The London-based group, which is backed by Imbiba, cited legacy Covid debts combined with other cost pressures and the forced closure of its Heathrow venue as being behind the decision.

Vagabond’s estate currently comprises of 10 sites across the capital alongside an outpost within Gatwick Airport’s South Terminal, all of which continue to trade.

In its most recent accounts filed to Companies House for the year ended 27 March 2022, Vagabond reported revenue of £7.4m, which equated to a gross profit of £5.2m.

The loss for the period, after taxation, however, amounted to £859,625.

According to City A.M.​, Vagabond Wines applied a notice of intention to appoint an administrator to the High Court on Monday (4 March).

The London office of US law firm McDermott Will and Emery is down as the business legal representative.

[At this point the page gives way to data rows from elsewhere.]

(* ===== verification/GoFloat.v ===== *)
(** Go's [float64] and the number formatting of strconv as the program uses
    them.

    A [float64] is a binary64 of the Standard Library's SpecFloat.  A conversion
    to [int] that is out of range gives the value of the amd64 instruction,
    which Go leaves open.  [FormatFloat(x, 'f', prec, 64)] prints the exact value
    rounded to [prec] decimals, halves to even. *)

From Stdlib Require Import ZArith Lia.
From Stdlib Require Import Floats.SpecFloat.
From stdpp Require Import base tactics numbers strings gmap list.
From S2P Require Import Prelude Scan GoTime.
Local Open Scope Z_scope.

Definition f64_of_int (z : Z) : spec_float := binary_normalize 53 1024 z 0 false.
Definition f64_add := SFadd 53 1024.
Definition f64_sub := SFsub 53 1024.
Definition f64_mul := SFmul 53 1024.
Definition f64_div := SFdiv 53 1024.

Definition int_of_f64 (f : spec_float) : Z :=
  match f with
  | S754_zero _ => 0
  | S754_finite s m e =>
    let a := if 0 <=? e then Z.shiftl (Z.pos m) e else Z.shiftr (Z.pos m) (- e) in
    let z := if s then - a else a in
    if (MinInt64 <=? z) && (z <=? MaxInt64) then z else MinInt64
  | _ => MinInt64
  end.

(** [Duration.Seconds]. *)
Definition Seconds (d : Z) : spec_float :=
  f64_add (f64_of_int (Z.quot d Second)) (f64_div (f64_of_int (Z.rem d Second)) (f64_of_int 1000000000)).

(** ** Decimal numbers *)

Definition digit_char (d : Z) : byte := default Init.Byte.x30 (Strings.Byte.of_N (Z.to_N (48 + d))).

(** The decimal digits of [n]; the fuel is a bound on their number. *)
Fixpoint digits (fuel : nat) (n : Z) (acc : bytes) : bytes :=
  match fuel with
  | O => acc
  | S fuel =>
    let acc := digit_char (n mod 10) :: acc in
    if n <? 10 then acc else digits fuel (n / 10) acc
  end.

(** [strconv.FormatUint(n, 10)]. *)
Definition FormatUint (n : Z) : bytes := digits (S (Z.to_nat (Z.log2 n))) n [].

(** [strconv.Itoa]. *)
Definition Itoa (n : Z) : bytes := if n <? 0 then bs "-" ++ FormatUint (- n) else FormatUint n.

(** [num / den] rounded to the nearest integer, halves to even. *)
Definition round_half_even (num den : Z) : Z :=
  let q := num / den in
  match 2 * (num mod den) ?= den with
  | Lt => q
  | Gt => q + 1
  | Eq => if Z.even q then q else q + 1
  end.

(** The digits of [n] with [prec] of them after the point. *)
Definition fixed_point (prec : nat) (n : Z) : bytes :=
  let ds := FormatUint n in
  let ds := replicate (S prec - length ds) Init.Byte.x30 ++ ds in
  let k := (length ds - prec)%nat in
  take k ds ++ (match prec with O => [] | _ => bs "." ++ drop k ds end).

Definition FormatFloat (prec : nat) (f : spec_float) : bytes :=
  let sign (s : bool) := if s then bs "-" else [] in
  match f with
  | S754_nan => bs "NaN"
  | S754_infinity s => (if s then bs "-" else bs "+") ++ bs "Inf"
  | S754_zero s => sign s ++ fixed_point prec 0
  | S754_finite s m e =>
    let num := Z.pos m * 10 ^ Z.of_nat prec * 2 ^ Z.max 0 e in
    sign s ++ fixed_point prec (round_half_even num (2 ^ Z.max 0 (- e)))
  end.

Example FormatFloat_ex :
  FormatFloat 6 (Seconds 1500000000) = bs "1.500000" /\
  FormatFloat 1 (f64_div (f64_of_int 1) (f64_of_int 8)) = bs "0.1" /\
  FormatFloat 0 (f64_div (f64_of_int (-5)) (f64_of_int 2)) = bs "-2" /\
  FormatFloat 3 (f64_of_int 2) = bs "2.000".
Proof. vm_compute. split_and!; reflexivity. Qed.

Lemma digit_char_of d : 0 <= d < 10 -> digit_of (digit_char d) = d /\ is_digit (digit_char d) = true.
Proof.
  intros Hd. assert (d = 0 \/ d = 1 \/ d = 2 \/ d = 3 \/ d = 4 \/ d = 5 \/ d = 6 \/ d = 7 \/ d = 8 \/ d = 9) as H by lia.
  destruct_or! H; subst d; done.
Qed.

(** The digits: the number that they stand for, and how many they are. *)
Lemma digits_spec fuel n acc :
  0 <= n < 10 ^ Z.of_nat fuel -> (0 < fuel)%nat ->
  exists ds, digits fuel n acc = ds ++ acc /\ is_num ds /\ dec ds = n /\
    n < 10 ^ Z.of_nat (length ds) /\ (n = 0 \/ 10 ^ (Z.of_nat (length ds) - 1) <= n) /\ (n = 0 -> length ds = 1%nat).
Proof.
  revert n acc. induction fuel as [|fuel IH]; intros n acc Hn Hf; [lia|]. cbn [digits].
  pose proof (Z.mod_pos_bound n 10 ltac:(lia)) as Hm. destruct (digit_char_of (n mod 10) Hm) as [Hd Hi].
  destruct (n <? 10) eqn:E.
  - exists [digit_char (n mod 10)]. split; [done|]. split; [by split; [|constructor]|].
    unfold dec, dec_from. simpl. rewrite Hd, Z.mod_small by lia. split; [lia|]. split; [lia|]. split; [|done]. lia.
  - assert (0 <= n / 10 < 10 ^ Z.of_nat fuel) as Hq.
    { split; [apply Z.div_pos; lia|]. apply Z.div_lt_upper_bound; [lia|].
      rewrite Nat2Z.inj_succ, Z.pow_succ_r in Hn by lia. lia. }
    assert (0 < fuel)%nat as Hf'.
    { destruct fuel; [|lia]. simpl in Hn. lia. }
    destruct (IH (n / 10) (digit_char (n mod 10) :: acc) Hq Hf') as (ds & -> & [Hne Hall] & Hv & Hu & Hl & _).
    exists (ds ++ [digit_char (n mod 10)]).
    assert (1 <= n / 10) by (apply Z.div_le_lower_bound; lia).
    split; [by rewrite <- app_assoc|]. split; [|split; [|split; [|split]]].
    + split; [by destruct ds|]. apply Forall_app_2; [done|]. by constructor.
    + unfold dec, dec_from in *. rewrite foldl_app. simpl. rewrite Hv, Hd.
      pose proof (Z.div_mod n 10). lia.
    + rewrite length_app, Nat2Z.inj_add, Z.pow_add_r by lia. simpl. pose proof (Z.div_mod n 10). lia.
    + right. rewrite length_app, Nat2Z.inj_add.
      replace (Z.of_nat (length ds) + Z.of_nat (length [digit_char (n mod 10)]) - 1)
        with (Z.of_nat (length ds)) by (simpl; lia).
      destruct Hl as [Hl|Hl]; [lia|]. assert (0 < length ds)%nat by (destruct ds; [done|simpl; lia]).
      replace (Z.of_nat (length ds)) with (Z.of_nat (length ds) - 1 + 1) by lia.
      rewrite Z.pow_add_r by lia. pose proof (Z.div_mod n 10). lia.
    + lia.
Qed.

Lemma FormatUint_spec n :
  0 <= n ->
  is_num (FormatUint n) /\ dec (FormatUint n) = n /\ n < 10 ^ Z.of_nat (length (FormatUint n)) /\
  (n = 0 \/ 10 ^ (Z.of_nat (length (FormatUint n)) - 1) <= n) /\ (n = 0 -> length (FormatUint n) = 1%nat).
Proof.
  intros Hn. unfold FormatUint.
  destruct (digits_spec (S (Z.to_nat (Z.log2 n))) n []) as (ds & -> & H); [|lia|by rewrite app_nil_r].
  split; [done|]. rewrite Nat2Z.inj_succ, Z2Nat.id by apply Z.log2_nonneg.
  destruct (decide (n = 0)) as [->|]; [done|].
  pose proof (Z.log2_spec n ltac:(lia)) as [_ Hl].
  eapply Z.lt_le_trans; [exact Hl|]. apply Z.pow_le_mono_l. lia.
Qed.

Lemma FormatUint_inj a b : 0 <= a -> 0 <= b -> FormatUint a = FormatUint b -> a = b.
Proof.
  intros Ha Hb H. destruct (FormatUint_spec a Ha) as (_ & Hda & _).
  destruct (FormatUint_spec b Hb) as (_ & Hdb & _). congruence.
Qed.
(* ===== verification/ProcPaths.v ===== *)
(** The paths of the files that the parsers read (src/procfs/pid_parser.go and
    the [*Path] functions of the other parsers), with [path.Join] and
    [path.Clean] of the Go library as the program uses them.

    [Clean] is written with the stack of path elements that Go keeps in its
    buffer: an element is dropped, pushed, or takes the last one away.  What the
    path functions make of a root is then the cleaned elements of the root
    followed by the names, whatever the root is; from it follows that different
    files have different paths. *)

From Stdlib Require Import ZArith Lia.
From stdpp Require Import base tactics numbers strings gmap list.
From S2P Require Import Prelude Scan BufPool GoFloat PidTidList.

Module ProcPaths.

Definition SLASH : byte := Init.Byte.x2f.
Definition DOT : bytes := bs ".".
Definition DOTDOT : bytes := bs "..".

(** ** path.Clean and path.Join *)

(** The elements between the slashes. *)
Fixpoint elements (s : bytes) : list bytes :=
  match s with
  | [] => [[]]
  | c :: s =>
    match elements s with
    | [] => []
    | e :: es => if beq c SLASH then [] :: e :: es else (c :: e) :: es
    end
  end.

(** The elements with a slash between them. *)
Fixpoint slashed (es : list bytes) : bytes :=
  match es with
  | [] => []
  | [e] => e
  | e :: es => e ++ SLASH :: slashed es
  end.

Definition rooted (s : bytes) : bool := match s with c :: _ => beq c SLASH | [] => false end.

(** One element of the path, on the elements so far, last first. *)
Definition clean_step (rooted : bool) (out : list bytes) (e : bytes) : list bytes :=
  if bool_decide (e = []) || bool_decide (e = DOT) then out
  else if bool_decide (e = DOTDOT) then
    match out with
    | top :: rest => if bool_decide (top = DOTDOT) then e :: out else rest
    | [] => if rooted then [] else [e]
    end
  else e :: out.

Definition cleaned (s : bytes) : list bytes := rev (foldl (clean_step (rooted s)) [] (elements s)).

Definition render (rooted : bool) (es : list bytes) : bytes :=
  if rooted then SLASH :: slashed es else match es with [] => DOT | _ => slashed es end.

Definition Clean (s : bytes) : bytes := render (rooted s) (cleaned s).

(** [path.Join]: empty elements before the first that is not are ignored. *)
Fixpoint Join (elem : list bytes) : bytes :=
  match elem with
  | [] => []
  | [] :: elem => Join elem
  | elem => Clean (slashed elem)
  end.

Example Join_ex :
  Join [bs "/proc"; bs "net"; bs "dev"] = bs "/proc/net/dev" /\ Join [bs "/"; bs "stat"] = bs "/stat" /\
  Join [bs "../a/./b//"; bs "stat"] = bs "../a/b/stat" /\ Join [bs "/../a/.."; bs "1"] = bs "/1" /\
  Join [[]; bs "stat"] = bs "stat" /\ Join [[]; []] = [] /\ Join [bs "a/.."; []] = bs "." /\ Clean [] = bs ".".
Proof. vm_compute. split_and!; reflexivity. Qed.

(** ** The paths of the files *)

Definition SELF_PID : Z := -1.

Definition BuildPidTidPath (procfsRoot : bytes) (pid tid : Z) : bytes :=
  let pidStr := if (pid <=? 0)%Z then bs "self" else Itoa pid in
  if (tid <=? 0)%Z then Join [procfsRoot; pidStr]
  else Join [procfsRoot; pidStr; bs "task"; Itoa tid].

Record PidTidPath := NewPidTidPath { procfsRoot : bytes }.

Definition Path (p : PidTidPath) (pid tid : Z) (fName : bytes) : bytes := BuildPidTidPath (procfsRoot p) pid tid.

Definition StatPath (procfsRoot : bytes) : bytes := Join [procfsRoot; bs "stat"].
Definition DiskstatsPath (procfsRoot : bytes) : bytes := Join [procfsRoot; bs "diskstats"].
Definition InterruptsPath (procfsRoot : bytes) : bytes := Join [procfsRoot; bs "interrupts"].
Definition SoftirqsPath (procfsRoot : bytes) : bytes := Join [procfsRoot; bs "softirqs"].
Definition NetDevPath (procfsRoot : bytes) : bytes := Join [procfsRoot; bs "net"; bs "dev"].
Definition NetSnmpPath (procfsRoot : bytes) : bytes := Join [procfsRoot; bs "net"; bs "snmp"].
Definition NetSnmp6Path (procfsRoot : bytes) : bytes := Join [procfsRoot; bs "net"; bs "snmp6"].
Definition MountinfoPath (procfsRoot : bytes) (pid : Z) : bytes :=
  let pidPart := if (0 <? pid)%Z then Itoa pid else bs "self" in
  Join [procfsRoot; pidPart; bs "mountinfo"].
Definition PidStatusPath (procfsRoot : bytes) (pid tid : Z) : bytes :=
  if (tid =? PidTidList.PID_ONLY_TID)%Z then Join [procfsRoot; Itoa pid; bs "status"]
  else Join [procfsRoot; Itoa pid; bs "task"; Itoa tid; bs "status"].

(** The file of a process that a parser opens. *)
Definition pidStatPath (pidTidPath : bytes) : bytes := Join [pidTidPath; bs "stat"].
Definition pidStatusPath (pidTidPath : bytes) : bytes := Join [pidTidPath; bs "status"].
Definition pidCmdlinePath (pidTidPath : bytes) : bytes := Join [pidTidPath; bs "cmdline"].

(** The files that the importer reads. *)
Inductive proc_file :=
| Stat | Diskstats | Interrupts | Softirqs | NetDev | NetSnmp | NetSnmp6
| Mountinfo (pid : Z)
| PidStat (pid tid : Z) | PidStatus (pid tid : Z) | PidCmdline (pid tid : Z).

Definition file_path (root : bytes) (f : proc_file) : bytes :=
  match f with
  | Stat => StatPath root | Diskstats => DiskstatsPath root | Interrupts => InterruptsPath root | Softirqs => SoftirqsPath root
  | NetDev => NetDevPath root | NetSnmp => NetSnmpPath root | NetSnmp6 => NetSnmp6Path root
  | Mountinfo pid => MountinfoPath root pid
  | PidStat pid tid => pidStatPath (BuildPidTidPath root pid tid)
  | PidStatus pid tid => pidStatusPath (BuildPidTidPath root pid tid)
  | PidCmdline pid tid => pidCmdlinePath (BuildPidTidPath root pid tid)
  end.

(** ** The pools that the files are read with *)

Definition READ_FILE_BUF_POOL_MAX_READ_SIZE_UNBOUND : Z := 0.

(** Each is one object, which the parsers that name it share; here is what it
    starts as. *)
Section pools.
Context (mem : gmap nat bytes).

Definition ReadFileBufPool16k := BufPool.NewReadFileBufPool 32 0x4000 mem.
Definition ReadFileBufPool32k := BufPool.NewReadFileBufPool 32 0x8000 mem.
Definition ReadFileBufPool64k := BufPool.NewReadFileBufPool 32 0x10000 mem.
Definition ReadFileBufPool128k := BufPool.NewReadFileBufPool 16 0x20000 mem.
Definition ReadFileBufPool256k := BufPool.NewReadFileBufPool 8 0x40000 mem.
Definition ReadFileBufPool1m := BufPool.NewReadFileBufPool 4 0x100000 mem.
Definition ReadFileBufPoolReadUnbound := BufPool.NewReadFileBufPool 4 READ_FILE_BUF_POOL_MAX_READ_SIZE_UNBOUND mem.

Definition statReadFileBufPool := ReadFileBufPool256k.
Definition diskstatsReadFileBufPool := ReadFileBufPool256k.
Definition interruptsReadFileBufPool := ReadFileBufPoolReadUnbound.
Definition softirqsReadFileBufPool := ReadFileBufPoolReadUnbound.
Definition netDevReadFileBufPool := ReadFileBufPool256k.
Definition netSnmpReadFileBufPool := ReadFileBufPool32k.
Definition netSnmp6ReadFileBufPool := ReadFileBufPool32k.
Definition mountinfoReadFileBufPool := ReadFileBufPool256k.
Definition pidStatusReadFileBufPool := ReadFileBufPool16k.
Definition pidCmdlineReadFileBufPool := ReadFileBufPool64k.

(** The pool of a file; the statistics of a process are read into a buffer of
    the parser's own. *)
Definition file_pool (f : proc_file) : option BufPool.ReadFileBufPool :=
  match f with
  | Stat => Some statReadFileBufPool | Diskstats => Some diskstatsReadFileBufPool
  | Interrupts => Some interruptsReadFileBufPool | Softirqs => Some softirqsReadFileBufPool
  | NetDev => Some netDevReadFileBufPool | NetSnmp => Some netSnmpReadFileBufPool | NetSnmp6 => Some netSnmp6ReadFileBufPool
  | Mountinfo _ => Some mountinfoReadFileBufPool
  | PidStat _ _ => None
  | PidStatus _ _ => Some pidStatusReadFileBufPool
  | PidCmdline _ _ => Some pidCmdlineReadFileBufPool
  end.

In a statement, a spokesperson for Vagabond said: “All of our amazing Vagabond venues are open and trading, offering over 100 delicious wines by the glass, and there are no plans for this to change.

“Due to legacy Covid debts, and other well documented cost pressures, and the loss of the company’s highly successful Heathrow venue due to the reconfiguration of airport security, the company has decided to undertake a restructuring to safeguard the business and protect the jobs of our brilliant team.

“The management team, the Board and investors remain highly supportive at this time.”

Vagabond was founded in 2010 by Stephen Finch.

In January it was reported that Finch had left the group, and documents subsequently filed to Companies House show that he is no longer a person with significant control at the business.